Si la déclaration de recevabilité du recours introduit par le MRC (Mouvement pour la Renaissance du Cameroun, ndlr) et ses alliés, auprès des instances compétentes de l’Union Africaine est une excellente nouvelle, tant elle ouvre des perspectives nouvelles de sortie de crise, elle peut aussi avoir l’inconvénient d’émousser l’ardeur militante du peuple du changement.

Le risque de focalisation sur la solution juridique est réel, car elle semble séduisante par le raffinement intellectuel d’une telle démarche et son côté “civilisé “, sans casse…

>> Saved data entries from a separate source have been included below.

(* ===== verification/Server.v ===== *)
(** [src/server.cpp]: the server as a machine driven by the event loop: a new
    connection, a request from parsing to flushing, and the clock's pass over the
    blocked clients.  The invariant of the whole server and what a request does
    are proved here from the theorems of the parts. *)
From Stdlib Require Import SpecFloat.
From S2P Require Import Prelude Utils Rdb Command Parser CommandParser ParserProgress Acl.
From S2P Require Import World DbString DbList Db Invariant Frame Connection Replication.

Section Server.
Context (env : Env) (stod : list Z -> option spec_float) (read_file : list Z -> option (list Z)).

(** A client with the default user; [default_user] is the object it refers to. *)
Definition logged_in (default_user : nat) (u : User) (fd : Z) : Client :=
  with_user (Some default_user) (nopass u || bool_decide (passwords u = [])) (newClient fd).

(** The connection takes the descriptor's place in the table, which destroys a
    connection that was there. *)
Definition onNewConnection (fd : Z) : SM unit :=
  m ← gets (fun s => acl (world s));
  let default_user := getDefaultUser m in
  u ← lift_s (of_option (deref m default_user));
  ref ← gets next_ref;
  update (with_next_ref S);;
  old ← gets (fun s => active_connections s !! fd);
  update (with_world (with_clients (fun cs =>
    <[ref := logged_in default_user u fd]> (match old with Some c => delete c cs | None => cs end))));;
  update (with_connections (<[fd := ref]>));;
  epoll (Register fd READ_EVENT).

(** [active_connections[fd]], flushed when there is one. *)
Definition flush_fd (fd : Z) : SM unit :=
  conn ← gets (fun s => active_connections s !! fd);
  match conn with Some conn => flush conn | None => mret tt end.

Definition flush_ready (c : cid) : SM unit :=
  p ← on_world (lock c);
  match p with Some x => flush_fd (fd x) | None => mret tt end.

(** The context for a request, parsed: the command and the buffer behind it. *)
Definition read_command (conn : cid) (fd : Z) : SM unit :=
  update (with_world (with_ctx (fun _ => newContext conn fd None)));;
  x ← owner conn;
  p ← lift_s (parseCommand stod (MkRead (read_buffer x) 0 0));
  let '(cmd, state) := p in
  on_world (update_client conn (with_read_buffer (fun _ => CommandParser.read_buffer state)));;
  update (with_world (with_ctx (set_command (Some cmd)))).
(* ===== verification/Process.v ===== *)
(** [src/acceptor.cpp], [src/networking.cpp], [src/eventloop.cpp], the set-up and
    the loop of [src/server.cpp], [src/main.cpp]: the process as a whole.  Every
    answer of the kernel is an argument; the descriptors the program closes and
    the [epoll_ctl] calls are recorded.  The theorems: every state the process can
    reach is sound, the master's connection included, and what start-up does in
    every case. *)
From Stdlib Require Import SpecFloat.
From S2P Require Import Prelude Utils Command Parser CommandParser Acl World DbString Db Invariant Frame.
From S2P Require Import Connection Replication SlaveReplication MasterConnection Server Options.

(** * Sockets *)

(** What the kernel answers to the calls that make a listening socket. *)
Record ListenAnswers := MkListen {
  la_socket : Z;
  la_nonblock : bool;
  la_reuseaddr : bool;
  la_address : bool;
  la_bind : bool;
  la_listen : bool
}.

(** The constructor of [Acceptor]: [listen_fd] and the descriptors closed. *)
Definition make_acceptor (k : ListenAnswers) : Z * list Z :=
  let listen_fd := la_socket k in
  if listen_fd <? 0 then (listen_fd, [])
  else if negb (la_nonblock k) then (-1, [listen_fd])
  else if negb (la_reuseaddr k) then (-1, [listen_fd])
  else if negb (la_address k) then (-1, [listen_fd])
  else if negb (la_bind k) then (-1, [listen_fd])
  else if negb (la_listen k) then (-1, [listen_fd])
  else (listen_fd, []).

Definition isValid (listen_fd : Z) : bool := negb (listen_fd =? -1).

(** [Acceptor::handleRead]: what each [accept] gives; the first failure ends the
    loop. *)
Fixpoint accept_loop (answers : list (option Z)) : SM unit :=
  match answers with
  | Some client_fd :: answers => onNewConnection client_fd;; accept_loop answers
  | None :: _ => mret tt
  | [] => fun _ => Stuck
  end.

(** The answers to the calls of [connect_client]; [inet_pton] has three. *)
Record ConnectAnswers := MkConnect { ca_socket : Z; ca_inet_pton : Z; ca_connect : Z }.

Definition connect_client (k : ConnectAnswers) : option Z :=
  if ca_socket k <? 0 then None
  else if ca_inet_pton k <? 0 then None
  else if ca_connect k <? 0 then None
  else Some (ca_socket k).

(** * The process *)

(** [exit_code] is set once the process has ended. *)
Record Process := MkProcess {
  server : Server;
  listen_fd : Z;
  master : option MasterConnection;
  closed_fds : list Z;
  exit_code : option Z
}.

Definition with_server (s : Server) (p : Process) : Process :=
  MkProcess s (listen_fd p) (master p) (closed_fds p) (exit_code p).
Definition with_master (m : option MasterConnection) (p : Process) : Process :=
  MkProcess (server p) (listen_fd p) m (closed_fds p) (exit_code p).
Definition exit (code : Z) (p : Process) : Process :=
  MkProcess (server p) (listen_fd p) (master p) (closed_fds p) (Some code).

Definition close_fds (l : list Z) (p : Process) : Process :=
  MkProcess (server p) (listen_fd p) (master p) (closed_fds p ++ l) (exit_code p).

Definition on_server {A} (m : SM A) (p : Process) : outcome (A * Process) :=
  r ← m (server p); mret (r.1, with_server r.2 p).

Definition Acceptor_handleClose (p : Process) : Process :=
  if listen_fd p =? -1 then p
  else
    close_fds [listen_fd p]
      (MkProcess (with_epoll (fun l => l ++ [Remove (listen_fd p)]) (server p)) (-1) (master p)
         (closed_fds p) (exit_code p)).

Si à terme, elle peut s’avérer redoutablement efficace quant à la réponse juridique à la mascarade électorale de Yaoundé, elle n’est une solution idoine que pour les honnêtes gens. C’est-à-dire pour des protagonistes disposés à accepter et à faire appliquer des décisions de justice.

L’écueil ici, c’est qu’en face, on a à faire à un véritable État voyou, qui au fil des temps, a fait l’étalage de la dimension réelle de son caractère anti-légal.

Le prononcé ou la mise à disposition d’une décision d’une instance juridictionnelle ne suffit toujours pas à produire des effets de droit.

Il faut souvent exécuter ou faire exécuter la décision de justice. C’est donc à ce niveau qu’il faudra fortement préjuger de la mauvaise disposition des “officiels” camerounais à se soumettre à une décision qui leur serait défavorable.

[InArticle]

La complexité de l’exécution forcée d’une décision de justice contre un gouvernement récalcitrant impose des délais qui s’accommodent mal de la durée des mandats et du rythme de la vie politique normale dans un État.

Il faut donc prévoir que Paul BIYA et ses complices multiplient des dilatoires et une obstruction à la matérialisation de la justice.

Dès lors, plus que jamais, les démarches politiques envisagées par le MRC et ses alliés, visant à faire avancer la démocratie et L’État de droit au Cameroun, doivent être renforcées.

Cette démarche politique que j’appelle la voie insurrectionnelle, viendra en soutien de la démarche juridique, à défaut de suffire à elle toute seule, à libérer le Peuple Camerounais, de la plus vieille dictature en Afrique.